# First Gobbler - No Spurs!!



## garidgerunner (Apr 3, 2010)

On Friday, I finally got my first bird....it was a long time coming. He came in perfect from about 300 yards away, gobbling and strutting. I made the shot (my first shot ever) at 40 yards and it was a clean kill. I walked (or better yet ran) over to him. I was admiring him, the 10 3/4 inch beard, the fan, etc and then I looked at his spurs.....or at least where his spurs should have been. No spurs. Two little bumps, barely visible, where the spurs should have been. The tom weighed 16 lbs and had a 10 3/4 inch beard, and zero spurs. I read online since yesterday and a mature tom without spurs happens less than 1% of the time. Just wondering, has anyone else ever killed a mature gobbler with no spurs?


----------



## jason bales (Apr 3, 2010)

congrats, Wander why he dont got no spurs


----------



## Echo (Apr 3, 2010)

Congrats on your first Gobbler!

I've only killed one mature bird without spurs and he was my first turkey as well. He just had little nubs like a jake would have but he had the full fan and a nice beard just as yours did. I've killed a bunch since then and they all had spurs and chances are yours will too!


----------



## arrendale8105 (Apr 3, 2010)

I killed a mature bird last year with no spurs.  He weighed 24 lbs on certified scales, had a 9 3/4 inch beard and absolutely no spurs, just rounede off bumps.  Everyone i talked to said he was at leas  a 3 year old bird, propably 4 or five based on the size of him compared to whats usually killed around here.  If he'd had spurs and/or a longer beard i'd have mouned him for sure.


----------



## turk2di (Apr 3, 2010)

Congrats on a fine bird!


----------



## ADDICTED2HUNTIN (Apr 3, 2010)

great bird, don't sweat that he ain't got no spurs i killed one a couple years ago the same way, it was a bit disappointing at first but i got over it quickly!!!!!


----------



## Bo D (Apr 3, 2010)

no big deal it happens, same here had a 24lb 10in beard no spurs....


----------



## Tomboy Boots (Apr 3, 2010)

Congratulations on your first gobbler!  I'm pretty sure I saw a mature gobbler entered in the turkey challenge that had no spurs... A unique bird for your first


----------



## noggin knocker (Apr 3, 2010)

The first one for me this year didn't have any spurs either. He was 18lb,  9.5 beard and two small bumps for spurs.

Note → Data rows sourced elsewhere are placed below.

(** The service does what the script does unless a scanned permission has a
    soft-deleted row; then the whole run fails with the database's unique
    violation and is rolled back. *)
Theorem twin_agrees_unless_reviving now apiScanned uiScanned by_ host t (Hok : table_ok t)
    (Hapi : scan_ok api apiScanned) (Hui : scan_ok ui uiScanned) :
  match runSync new_id unique_violation now apiScanned uiScanned by_ t with
  | Ok (_, t') => ¬ revives now apiScanned uiScanned t ∧
      ∀ k, catalog t' !! k = catalog (cli_main new_id now apiScanned uiScanned host t).2 !! k
  | Throw e => revives now apiScanned uiScanned t ∧
      ∃ service permission, e = QueryFailedError (unique_violation service permission)
  end.
Proof.
  destruct (sync_catalog new_id now apiScanned uiScanned host t (to_catalog t Hok) Hapi Hui) as [_ Hcli].
  assert (revives now apiScanned uiScanned t ↔
    (∃ k, is_Some (scan_of apiScanned !! k) ∧ hidden (catalog t !! k)) ∨
    (∃ k, is_Some (scan_of uiScanned !! k) ∧
      hidden (plane_step now api API_REMOVED (scan_of apiScanned !! k) (catalog t !! k)))) as Hrev.
  { unfold revives. split; [intros (k & [?|?]); eauto|intros [(k & ?)|(k & ?)]; eauto]. }
  unfold runSync.
  destruct (app_plane now api API_REMOVED apiScanned t Hok Hapi)
    as [[Hb (s & perm & ->)]|(Hb & d1 & t1 & -> & Hok1 & Hcat1)]; cbn [res_bind].
  { split; [|eauto]. apply Hrev. left. by apply (blocked_iff api apiScanned t (λ k, catalog t !! k)). }
  destruct (app_plane now ui UI_REMOVED uiScanned t1 Hok1 Hui)
    as [[Hb2 (s & perm & ->)]|(Hb2 & d2 & t2 & -> & Hok2 & Hcat2)]; cbn [res_bind].
  { split; [|eauto]. apply Hrev. right.
    by apply (blocked_iff ui uiScanned t1 _ Hui Hcat1). }
  split.
  - intros [Hr|Hr]%Hrev.
    + destruct Hb. by apply (blocked_iff api apiScanned t (λ k, catalog t !! k)).
    + destruct Hb2. by apply (blocked_iff ui uiScanned t1 _ Hui Hcat1).
  - intros k. by rewrite Hcat2, Hcat1, Hcli.
Qed.
End service.

(** ** Witnesses *)

Module Sample.
(** An id no row has: longer than all of them. *)
Definition fresh_id (t : list catalog_row) : string := foldr (λ r s, c_id r +:+ s) "x" t.
Lemma fresh_id_fresh t : fresh_id t ∉ pk <$> rows t.
Proof.
  intros (r & Heq & Hr)%list_elem_of_fmap. cbn in Heq.
  assert (String.length (c_id r) < String.length (fresh_id t))%nat as Hlt; [|rewrite Heq in Hlt; lia].
  clear Heq. cbn in Hr. induction t as [|r' t IH]; [by apply elem_of_nil in Hr|].
  unfold fresh_id. cbn [foldr]. fold (fresh_id t). rewrite append_length.
  assert (0 < String.length (fresh_id t))%nat as Hpos.
  { clear. induction t as [|r t IH]; [cbn; lia|]. unfold fresh_id. cbn [foldr]. fold (fresh_id t).
    rewrite append_length. lia. }
  apply elem_of_cons in Hr as [->|Hr]; [lia|]. specialize (IH Hr). lia.
Qed.

Definition scan_api : list IScannedPermission :=
  [Scanned "iam" "role:create" "role" "create" (Some (DisplayName "sang" "Create roles")) api].
Definition scan_ui : list IScannedPermission :=
  [Scanned "iam" "page:view_roles" "page_roles" "view_roles" None ui].
Lemma scan_api_ok : scan_ok api scan_api.
Proof.
  split; [apply NoDup_singleton|]. intros p ->%list_elem_of_singleton. split; [by exists "role"|done].
Qed.
Lemma scan_ui_ok : scan_ok ui scan_ui.
Proof.
  split; [apply NoDup_singleton|]. intros p ->%list_elem_of_singleton. split; [by exists "page_roles"|done].
Qed.

Definition synced (id perm : string) (pl : permission_plane) (deleted : option Z) : catalog_row :=
  CatalogRow id "iam" perm (Entry "role" "create" pl "n" "n" false
    (match deleted with Some _ => true | None => false end) deleted None).
(** A permission the code still declares and one it has dropped. *)
Definition table : list catalog_row := [synced "1" "role:create" api None; synced "2" "role:drop" api None].
Lemma two_ok r1 r2 : row_key r1 ≠ row_key r2 → well_formed (c_permission r1) → well_formed (c_permission r2) →
  catalog_ok [r1; r2].
Proof.
  intros Hk H1 H2. split.
  - apply NoDup_cons. split; [by intros ?%list_elem_of_singleton|apply NoDup_singleton].
  - intros r [->|[->|?%elem_of_nil]%elem_of_cons]%elem_of_cons _; done.
Qed.
Lemma table_catalog : catalog_ok table.
Proof. apply two_ok; [discriminate|by eexists..]. Qed.
End Sample.
Import Sample.

(** A service whose sources declare [role:create] and whose view uses a page. *)
Definition apps : list (string * fs) :=
  [("iam", Dir [("src", Dir [("roles.ts", File (print_file sample_declarations " }"))]);
                ("views", Dir [("roles.ejs", File "<a data-permission='page:view_roles'>")])])].
Lemma sync_refines_witness :
  let t' := (cli_main fresh_id 100 (scanApiPermissions apps) (scanUiPermissions (λ _, None) apps) "host" table).2 in
  (e_name_en <$> catalog t' !! ("iam", "role:create")) = Some "Create roles" ∧
  (e_resource <$> catalog t' !! ("iam", "page:view_roles")) = Some "page_roles" ∧
  catalog t' !! ("iam", "role:drop") =
    sync_key 100 None None (Some (Entry "role" "create" api "n" "n" false false None None)).
Proof.
  destruct (sync_refines fresh_id 100 (λ _, None) apps "host" table table_catalog) as [_ Hcat].
  split; [exact (f_equal (fmap e_name_en) (Hcat ("iam", "role:create")))|].
  split; [exact (f_equal (fmap e_resource) (Hcat ("iam", "page:view_roles")))|exact (Hcat ("iam", "role:drop"))].
Defined.

Lemma scan_api_key k : is_Some (scan_of scan_api !! k) → k = ("iam", "role:create").
Proof.
  intros [p Hp]. apply scan_of_Some in Hp as [->%list_elem_of_singleton <-]; [done|apply NoDup_singleton].
Qed.
Lemma scan_ui_key k : is_Some (scan_of scan_ui !! k) → k = ("iam", "page:view_roles").
Proof.
  intros [p Hp]. apply scan_of_Some in Hp as [->%list_elem_of_singleton <-]; [done|apply NoDup_singleton].
Qed.
Lemma sample_agrees : planes_agree scan_api scan_ui table.
Proof.
  intros k. split.
  - destruct (scan_of scan_api !! k) eqn:Ea; [right|by left]. destruct (scan_of scan_ui !! k) eqn:Eu; [|done].
    pose proof (scan_api_key k ltac:(rewrite Ea; eauto)) as ->.
    discriminate (scan_ui_key _ ltac:(rewrite Eu; eauto)).
  - intros e He. split.
    + intros ->%scan_api_key. vm_compute in He. by injection He as <-.
    + intros ->%scan_ui_key. vm_compute in He. discriminate He.
Qed.
Lemma sync_idempotent_witness :
  let t' := (cli_main fresh_id 100 scan_api scan_ui "host" table).2 in
  let '(l, t'') := cli_main fresh_id 200 scan_api scan_ui "host" t' in
  log_removed l = [] ∧ ∀ k, catalog t'' !! k = catalog t' !! k.
Proof.
  pose proof (sync_idempotent fresh_id scan_api scan_ui scan_api_ok scan_ui_ok 100 200 "host" "host" table
    table_catalog sample_agrees) as H.
  cbv zeta in *. destruct (cli_main fresh_id 200 _ _ _ _) as [l t'']. destruct H as (_ & _ & Hsame & Hrem & _).
  split; [exact Hrem|exact Hsame].
Defined.

(** [role:create] was a page's button before. *)
Definition moved_table : list catalog_row := [synced "1" "role:create" ui None; synced "2" "role:drop" api None].
Lemma moved_permission_deleted_witness :
  ∃ e', catalog (foldl (λ t '(now, host), (cli_main fresh_id now scan_api scan_ui host t).2) moved_table
    [(100%Z, "host"); (200%Z, "host")]) !! ("iam", "role:create") = Some e' ∧ e_is_deleted e' = true.
Proof.
  apply (moved_permission_deleted fresh_id scan_api scan_ui scan_api_ok scan_ui_ok
    [(100%Z, "host"); (200%Z, "host")] moved_table ("iam", "role:create")
    (Scanned "iam" "role:create" "role" "create" (Some (DisplayName "sang" "Create roles")) api)
    (Entry "role" "create" ui "n" "n" false false None None)); try reflexivity.
  - discriminate.
  - apply two_ok; [discriminate|eexists; reflexivity..].
Defined.

(** The code declares [role:create] again after it had been dropped. *)
Definition revived_table : list catalog_row :=
  [synced "1" "role:create" api (Some 5%Z); synced "2" "role:drop" api None].
Lemma revived_table_ok : table_ok revived_table.
Proof.
  split.
  - apply two_ok; [discriminate|by eexists..].
  - apply NoDup_cons. split; [by intros ?%list_elem_of_singleton|apply NoDup_singleton].
  - intros k e. rewrite catalog_lookup
      by (apply NoDup_cons; split; [by intros ?%list_elem_of_singleton|apply NoDup_singleton]).
    intros (r & [->|[->|?%elem_of_nil]%elem_of_cons]%elem_of_cons & _ & <-); cbn; try done.
Qed.
Lemma twin_agrees_unless_reviving_witness :
  revives 100 scan_api scan_ui revived_table ∧
  ∃ err, runSync fresh_id (λ _ _, DriverError (Some "23505") None None None None None None) 100 scan_api scan_ui
    "admin" revived_table = Throw (QueryFailedError err).
Proof.
  pose proof (twin_agrees_unless_reviving fresh_id fresh_id_fresh
    (λ _ _, DriverError (Some "23505") None None None None None None) 100 scan_api scan_ui "admin" "host"
    revived_table revived_table_ok scan_api_ok scan_ui_ok) as H.
  destruct (runSync _ _ _ _ _ _ _) as [[l t']|e] eqn:E; [vm_compute in E; discriminate E|].
  destruct H as [Hr (s & p & ->)]. split; [exact Hr|]. eexists. reflexivity.
Defined.
(* ===== verification/RpcErrors.v ===== *)
(** * Errors across the HTTP and RPC boundaries

    The filters that turn a thrown value into a response:
    [AllExceptionsFilter] (all-exceptions-filter.util.ts) for HTTP and
    [RpcExceptionsFilter] (rpc-exceptions-filter.util.ts) for the microservice
    transport, both in src/libs/common/src/utils/http-exception; the
    translation of a rejected RPC back into an HTTP exception
    (rpc-error-handler.util.ts, and [handleRpcErrorPayload] and
    [handleRpcError] of microservice-client.service.ts); and
    [flattenValidationErrors] (validation.helper.ts).

    A value of type [unknown] is a [jsv].  The constructors of NestJS's HTTP
    exceptions are the class [Nest]; [now] is the timestamp of a response.
    Logging is left out. *)

From S2P Require Import Prelude JsString JsValues.
From Stdlib Require Import SpecFloat.
#[local] Open Scope string_scope.

(** ** The language *)

(** [a ?? b] *)
Definition nullish (v : jsv) : bool := match v with JUndefined | JNull => true | _ => false end.
Definition coalesce (a b : jsv) : jsv := if nullish a then b else a.
(** The own properties of a value that is not [null]; arrays and primitives
    have none of those the code asks for. *)
Definition members (v : jsv) : list (string * jsv) := match v with JObj o => o | _ => [] end.
(** [v?.k] *)
Definition chain (v : jsv) (k : string) : jsv := property k (members v).
(** [k in v] *)
Definition has (k : string) (o : list (string * jsv)) : bool :=
  match obj_get k o with Some _ => true | None => false end.
(** [typeof v === 'object' && v !== null] *)
Definition is_object (v : jsv) : bool := match v with JObj _ | JArr _ => true | _ => false end.
Definition is_array (v : jsv) : option (list jsv) := match v with JArr l => Some l | _ => None end.
(** [a >= b] on a number and a literal *)
Definition js_ge (v : jsv) (n : string) : bool := SFleb (Number n) (js_Number v).
Definition js_lt (v : jsv) (n : string) : bool := num_lt (js_Number v) (Number n).
(** [v === n] *)
Definition is_number (n : string) (v : jsv) : bool :=
  match v with JNum r => num_eq (Number r) (Number n) | _ => false end.
Definition js_Z (z : Z) : jsv := JNum (string_of_Z z).
(* ===== verification/TemplateRender.v ===== *)
(** * Filling print templates

    The server side of rendering a print template: the substitution of
    parameters and the paper size
    ([PrintTemplatesService.substituteParameters], [resolvePaperDimensions]),
    and the document handed to the paginator ([BandedRenderService.render]), all
    under src/apps/report-bc/src/modules/print-template.  The paginator itself is
    in Paginator.v.

    [JSON.stringify] of the parameters is an argument.  Numbers that are only
    passed on are given by their text. *)

From S2P Require Import Prelude JsString JsValues.
#[local] Open Scope string_scope.

(** ** Paper *)

Record dimensions := Dimensions { width : string; height : string }.
Record paper := Paper { widthIn : string; heightIn : string }.
Definition PRINT_TEMPLATE_PAPER_DIMENSIONS_IN (paperSize : string) : option dimensions :=
  if String.eqb paperSize "A4" then Some (Dimensions "8.27" "11.69")
  else if String.eqb paperSize "A5" then Some (Dimensions "5.83" "8.27")
  else if String.eqb paperSize "Letter" then Some (Dimensions "8.5" "11")
  else if String.eqb paperSize "Legal" then Some (Dimensions "8.5" "14")
  else None.
Definition A4 : dimensions := Dimensions "8.27" "11.69".
Definition resolvePaperDimensions (paperSize orientation : string) : paper :=
  let dims := default A4 (PRINT_TEMPLATE_PAPER_DIMENSIONS_IN paperSize) in
  if String.eqb orientation "landscape" then Paper (height dims) (width dims) else Paper (width dims) (height dims).

(** ** Substitution of parameters *)

Record IPrintTemplateParameter := TemplateParameter { key : string; default_value : option string }.

(** The rest of a text that starts with a key, white space and closing braces. *)
Definition after_key (k s : string) : option string :=
  drop_prefix k s ≫= λ rest, drop_prefix "}}" (trimStart rest).
(** [\s*] before the key: as much white space as lets the rest match. *)
Fixpoint skip_to_key (k s : string) : option string :=
  match s with
  | String c s' =>
      if is_space c then match skip_to_key k s' with Some rest => Some rest | None => after_key k s end
      else after_key k s
  | "" => after_key k s
  end.
(** [{{\s*key\s*}}] at the start of a text. *)
Definition placeholder (k s : string) : option string := drop_prefix "{{" s ≫= skip_to_key k.

(** [acc.replace(new RegExp(...key..., 'g'), value)], [before] being the text
    already passed. *)
Fixpoint replace_holes (k value before : string) (skip : nat) (s : string) : string :=
  match s with
  | "" => ""
  | String c s' =>
      let before' := before +:+ String c "" in
      match skip with
      | S n => replace_holes k value before' n s'
      | O =>
          match placeholder k s with
          | Some rest =>
              let matched := String.substring 0 (String.length s - String.length rest) s in
              expand_replacement matched before rest value
              +:+ replace_holes k value before' (String.length matched - 1) s'
          | None => String c (replace_holes k value before' 0 s')
          end
      end
  end.
Lemma created_ok st st' id html js r :
  templates_ok st → id ∉ pk <$> rows (templates st) → created st st' id html js r → templates_ok st'.
Proof.
  intros Hok Hid [Hrows Hpk _ (o1 & Hk1 & Hk2 & Hh & Hj) Hwn]. set (a := assets (cols r)) in *.
  pose proof (uploaded_stored _ _ _ _ _ Hh) as Hs. destruct Hh as (Hnone & _).
  assert (∀ q, js_asset a = Some q → find_ref q o1 = None ∧ stored (objects st') q (js_hash a)) as Hq.
  { intros q Hq. destruct (set_text js); [|by rewrite Hj in Hq]. destruct Hj as (p & Hp & Hup). rewrite Hp in Hq.
    injection Hq as <-. split; [apply Hup|by eapply uploaded_stored]. }
  assert (assets_stored (objects st') a) as Has.
  { split; [by apply (stored_keeps o1)|]. intros q Hq'. by apply Hq. }
  assert (∀ r' p, r' ∈ rows (templates st) → p ∈ refs (assets (cols r')) → p ∉ refs a) as Hex.
  { intros r' p Hr Hp. pose proof (stored_not_absent st p r' Hok Hr Hp) as Hthere.
    intros [->|Hin]%elem_of_cons; [done|]. destruct (js_asset a) as [q|]; [|by apply elem_of_nil in Hin].
    apply list_elem_of_singleton in Hin as ->. destruct (Hq q eq_refl) as [Hn _]. apply Hthere.
    unfold find_ref in *. destruct (get_object q.1 q.2 (objects st)) eqn:Eg; [|done]. rewrite (Hk1 q.1 q.2) in Hn by eauto. congruence. }
  assert (keeps (objects st) (objects st')) as Hkeep by by eapply keeps_trans.
  destruct Hok as [Hpks Hst Hown Hwh Hoth]. split; [by rewrite Hrows, fmap_cons, NoDup_cons, Hpk|..].
  - intros r'. rewrite Hrows. intros [->|Hr]%elem_of_cons; [done|]. by apply (assets_keeps (objects st)), Hst.
  - intros r'. rewrite Hrows. intros [->|Hr]%elem_of_cons; [|by apply Hown]. fold a. unfold refs.
    destruct (js_asset a) as [q|]; [|apply NoDup_singleton]. apply NoDup_cons. split; [|apply NoDup_singleton].
    intros Heq%list_elem_of_singleton. destruct (Hq q eq_refl) as [Hn _]. by apply (absent_stored _ _ _ _ Hn Hs).
  - intros r'. rewrite Hrows. intros [->|Hr]%elem_of_cons; [done|by apply Hwh].
  - intros r1 r2 p. rewrite !Hrows. intros [->|Hr]%elem_of_cons [->|Hr']%elem_of_cons Hp Hp'; [done| | |by apply (Hoth r1 r2 p)].
    + by destruct (Hex r2 p Hr' Hp').
    + by destruct (Hex r1 p Hr Hp).
Qed.
Lemma template_create_ok (c1 c2 : call) id rest html js user st :
  templates_ok st → id ∉ pk <$> rows (templates st) → fresh_calls c1 c2 id (default "undefined" (d_code rest)) (objects st) →
  templates_ok (create c1 c2 id rest html js user st).2.
Proof.
  intros Hok Hid Hf. pose proof (create_cases c1 c2 id rest html js user st _ _ Hf (surjective_pairing _)) as Hcase.
  destruct (create c1 c2 id rest html js user st) as [[r|x] [t' o']]; cbn [fst snd] in *.
  - by eapply created_ok.
  - cbn in Hcase. destruct Hcase as [-> Hk]. by apply ok_keeps.
Qed.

But Congratulations on your first.


----------



## bossgobbler (Apr 3, 2010)

*first bird*

Congrats on your bird.  I killed a bird Thursday morning that had a 10" beard and only one spur--it was 3/4" long.  First one for me like that.


----------



## Public Land Prowler (Apr 5, 2010)

Congrats on your first!Sorry you was robbed..lol..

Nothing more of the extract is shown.